给定一个正整数N,从0到N对每个整数中的1进行计数,并返回大小为N+1的数组中的计数。在O(n)时间内做。
An Example would be:
一个例子是:
Given 7, then return [0, 1, 1, 2, 1, 2, 2, 3]
给定7,然后返回[0,1,1,2,1,2,2,3]
Of course, the easiest way is to create a loop counting 1's for every integer, but that would be O(kn) time, with k as the size of the integers in bits. So either there's a way to count the number of 1's of an integer in O(1) time, or there's a way to directly generate the count going from 0 to N. I'm sure both methods exist, but can't figure out either.
当然,最简单的方法是为每个整数创建一个计数为1的循环,但是这将是O(kn)时间,k是整数的位的大小。
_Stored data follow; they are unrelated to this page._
(* ===== verification/History.v ===== *)
(** * The history in memory, and mentions

    Models src/src/service/message_history_service.rs ([MessageHistory]) and
    src/src/service/mention_service.rs ([Mentions]). A [BTreeMap] is a map read in the
    order of its keys; the iteration order of a [DashMap] is the order of
    [map_to_list]. The operations lock what they touch and are one step each. *)

From stdpp Require Import base numbers gmap list sorting strings relations.
From S2P Require Import Prelude.
Local Open Scope Z_scope.

Module MessageHistory.
Record MessageHistoryRecord := mkHistory {
  h_message_id : Z; h_channel_id : Z; h_sender_id : Z; h_content : string; h_type : Z; h_seq : Z;
  h_created_at : Z; h_updated_at : Z; h_deleted : bool; h_deleted_at : option Z;
  h_revoked : bool; h_revoked_at : option Z; h_revoker_id : option Z; h_reply_to : option Z; h_metadata : option string
}.
Notation log := (gmap Z MessageHistoryRecord).
Record MessageHistoryService := mkHistoryService {
  hs_channels : gmap Z log;
  hs_index : gmap Z (Z * Z);
  hs_seqs : gmap Z Z;
  hs_max : nat
}.
Definition DEFAULT_MAX_CHANNELS : nat := 10000.
Definition history_new (max : nat) : MessageHistoryService := mkHistoryService ∅ ∅ ∅ max.
Definition memory_entries (s : MessageHistoryService) : nat * nat := (size (hs_channels s), size (hs_index s)).

(** The entries of a [BTreeMap] in order. *)
Definition seq_le (a b : Z * MessageHistoryRecord) : Prop := a.1 <= b.1.
#[export] Instance seq_le_dec a b : Decision (seq_le a b).
Proof. unfold seq_le. apply _. Defined.
Definition entries (m : log) : list (Z * MessageHistoryRecord) := merge_sort seq_le (map_to_list m).
Definition unindex (l : list (Z * MessageHistoryRecord)) (idx : gmap Z (Z * Z)) : gmap Z (Z * Z) :=
  foldl (fun idx p => delete (h_message_id p.2) idx) idx l.

(** ** Storing *)
(** The oldest record leaves a full channel, then the new one enters. *)
Definition put (max : nat) (cid : Z) (p : log * gmap Z (Z * Z)) (r : MessageHistoryRecord) : log * gmap Z (Z * Z) :=
  let '(m, idx) := p in
  let '(m1, idx1) :=
    if Nat.leb max (size m) then
      match entries m with
      | (k, old) :: _ => (delete k m, delete (h_message_id old) idx)
      | [] => (m, idx)
      end
    else (m, idx) in
  (<[h_seq r := r]> m1, <[h_message_id r := (cid, h_seq r)]> idx1).
Definition store_message (now mid cid sender : Z) (content : string) (ty : Z) (reply : option Z) (meta : option string) (s : MessageHistoryService)
    : MessageHistoryRecord * MessageHistoryService :=
  let seq := u64_add (default 0 (hs_seqs s !! cid)) 1 in
  let r := mkHistory mid cid sender content ty seq now now false None false None None reply meta in
  let '(m, idx) := put (hs_max s) cid (default ∅ (hs_channels s !! cid), hs_index s) r in
  (r, mkHistoryService (<[cid := m]> (hs_channels s)) idx (<[cid := seq]> (hs_seqs s)) (hs_max s)).

(** [store_messages_batch]: the records grouped by channel, in the order of the batch. *)
Definition group_by_channel (rs : list MessageHistoryRecord) : gmap Z (list MessageHistoryRecord) :=
  foldl (fun g r => <[h_channel_id r := default [] (g !! h_channel_id r) ++ [r]]> g) ∅ rs.
Definition store_group (s : MessageHistoryService) (g : Z * list MessageHistoryRecord) : MessageHistoryService :=
  let '(cid, rs) := g in
  let top := foldr Z.max 0 (h_seq <$> rs) in
  let '(m, idx) := foldl (put (hs_max s) cid) (default ∅ (hs_channels s !! cid), hs_index s) rs in
  mkHistoryService (<[cid := m]> (hs_channels s)) idx (<[cid := Z.max (default 0 (hs_seqs s !! cid)) top]> (hs_seqs s)) (hs_max s).
Definition store_messages_batch (rs : list MessageHistoryRecord) (s : MessageHistoryService) : nat * MessageHistoryService :=
  (length rs, foldl store_group s (map_to_list (group_by_channel rs))).

(** ** Removing *)
(** The channels idle for longest; a channel without messages is older than any. *)
Definition idle_le (a b : Z * option Z) : Prop :=
  match a.2, b.2 with None, _ => True | Some _, None => False | Some x, Some y => x <= y end.
#[export] Instance idle_le_dec a b : Decision (idle_le a b).
Proof. unfold idle_le. destruct a.2, b.2; apply _. Defined.
Definition last_activity (m : log) : option Z := (fun p : Z * MessageHistoryRecord => h_created_at p.2) <$> last (entries m).
Definition drop_channel (s : MessageHistoryService) (cid : Z) : MessageHistoryService :=
  match hs_channels s !! cid with
  | Some m => mkHistoryService (delete cid (hs_channels s)) (unindex (entries m) (hs_index s)) (hs_seqs s) (hs_max s)
  | None => s
  end.
Definition evict_stale_channels (cap : nat) (s : MessageHistoryService) : nat * MessageHistoryService :=
  let total := size (hs_channels s) in
  if Nat.leb total cap then (0%nat, s)
  else
    let idle := merge_sort idle_le ((fun p : Z * log => (p.1, last_activity p.2)) <$> map_to_list (hs_channels s)) in
    let out := (take (total - cap) idle).*1 in
    (length out, foldl drop_channel s out).
Definition clear_channel_messages (cid : Z) (s : MessageHistoryService) : result Z ServerError * MessageHistoryService :=
  match hs_channels s !! cid with
  | None => (Err (NotFound "Channel not found"), s)
  | Some m =>
      (Ok (Z.of_nat (size m)),
       mkHistoryService (delete cid (hs_channels s)) (unindex (entries m) (hs_index s)) (delete cid (hs_seqs s)) (hs_max s))
  end.

(** ** Reading *)
Record MessageQueryParams := mkQuery {
  q_channel_id : Z; q_before : option Z; q_after : option Z; q_limit : Z; q_include_deleted : bool;
  q_types : option (list Z); q_senders : option (list Z); q_start : option Z; q_end : option Z
}.
Definition query_default : MessageQueryParams := mkQuery 0 None None 50 false None None None None.
Definition newest_in (lo hi : Z) (m : log) : list MessageHistoryRecord :=
  (reverse (filter (fun p : Z * MessageHistoryRecord => lo <= p.1 <= hi) (entries m))).*2.
Definition query_range (q : MessageQueryParams) (s : MessageHistoryService) : Z * Z :=
  match q_before q, q_after q with
  | Some b, _ => match hs_index s !! b with Some (_, seq) => (0, seq) | None => (0, u64_max) end
  | None, Some a => match hs_index s !! a with Some (_, seq) => (u64_add seq 1, u64_max) | None => (0, u64_max) end
  | None, None => (0, u64_max)
  end.
Definition selected (q : MessageQueryParams) (r : MessageHistoryRecord) : bool :=
  (q_include_deleted q || negb (h_deleted r)) &&
  match q_types q with Some l => bool_decide (h_type r ∈ l) | None => true end &&
  match q_senders q with Some l => bool_decide (h_sender_id r ∈ l) | None => true end &&
  match q_start q with Some t => t <=? h_created_at r | None => true end &&
  match q_end q with Some t => h_created_at r <=? t | None => true end.
Definition query_messages (q : MessageQueryParams) (s : MessageHistoryService) : result (list MessageHistoryRecord) ServerError :=
  let? m := ok_or (hs_channels s !! q_channel_id q) (NotFound "Channel not found") in
  let '(lo, hi) := query_range q s in
  Ok (take (Z.to_nat (q_limit q)) (filter (fun r => selected q r = true) (newest_in lo hi m))).
Definition get_latest_messages (cid limit : Z) (s : MessageHistoryService) : result (list MessageHistoryRecord) ServerError :=
  query_messages (mkQuery cid None None limit false None None None None) s.
(** [None] is the panic of [BTreeMap::range] when the range starts after its end. *)
Definition query_messages_by_seq_range (cid lo hi limit : Z) (s : MessageHistoryService) : option (result (list MessageHistoryRecord) ServerError) :=
  match hs_channels s !! cid with
  | None => Some (Err (NotFound "Channel not found"))
  | Some m => if hi <? lo then None else Some (Ok (take (Z.to_nat limit) (newest_in lo hi m)))
  end.
Definition locate (mid : Z) (no_message no_channel : string) (s : MessageHistoryService) : result (Z * Z * log * MessageHistoryRecord) ServerError :=
  let? p := ok_or (hs_index s !! mid) (NotFound no_message) in
  let? m := ok_or (hs_channels s !! p.1) (NotFound no_channel) in
  let? r := ok_or (m !! p.2) (NotFound no_message) in
  Ok (p.1, p.2, m, r).
Definition get_message (mid : Z) (s : MessageHistoryService) : result MessageHistoryRecord ServerError :=
  let? p := locate mid "Message not found" "Channel not found" s in Ok p.2.
Definition get_message_by_seq (cid seq : Z) (s : MessageHistoryService) : result MessageHistoryRecord ServerError :=
  let? m := ok_or (hs_channels s !! cid) (NotFound "Channel not found") in
  ok_or (m !! seq) (NotFound "Message not found by seq").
所以,要么有一种方法可以在O(1)时间内计算一个整数的1的个数,要么有一种方法可以直接生成从0到n的数,我确定这两种方法都存在,但也不能算出来。
3 个解决方案
#1
14
Here's a nice little observation that you can use to do this in time O(n). Imagine you want to know how many 1 bits are set in the number k, and that you already know how many 1 bits are set in the numbers 0, 1, 2, ..., k - 1. If you can find a way to clear any of the 1 bits that are set in the number k, you'd get some smaller number (let's call it m), and the number of bits set in k would then be equal to one plus the number of bits set in m. So provided that we can find a way to clear any 1 bit from the number k, we can use this pattern to solve the problem:
这里有一个很好的观察,你可以在O(n)时间内做这个。假设你想知道在数字k中设置了多少位,你已经知道在数字0,1,2中设置了多少位…k - 1。如果你能找到一个方法来清除任何1比特数k中设置,你会得到一些较小的数量(我们称之为m)和设置在k的比特数就等于1 + m的比特数集。所以,我们可以找到一种方法来提供清楚的任何1比特数k,我们可以使用这个模式来解决这个问题:
result[0] = 0 // No bits set in 0
for k = 1 to n:
let m = k, with some 1 bit cleared
result[k] = result[m] + 1
There's a famous bit twiddling trick where
这里有一个著名的旋转技巧。
k & (k - 1)
yields the number formed by clearing the lowest 1 bit that's set in the number k, and does so in time O(1), assuming that the machine can do bitwise operations in constant time (which is usually a reasonable assumption). That means that this pseudocode should do it:
通过清除在k中设置的最低的1位,并在时间O(1)中,假设机器可以在常量时间内进行比特操作(通常是一个合理的假设),从而产生这个数字。这意味着伪代码应该这样做:
result[0] = 0
for k = 1 to n:
result[k] = result[k & (k - 1)] + 1
This does O(1) work per number O(n) total times, so the total work done is O(n).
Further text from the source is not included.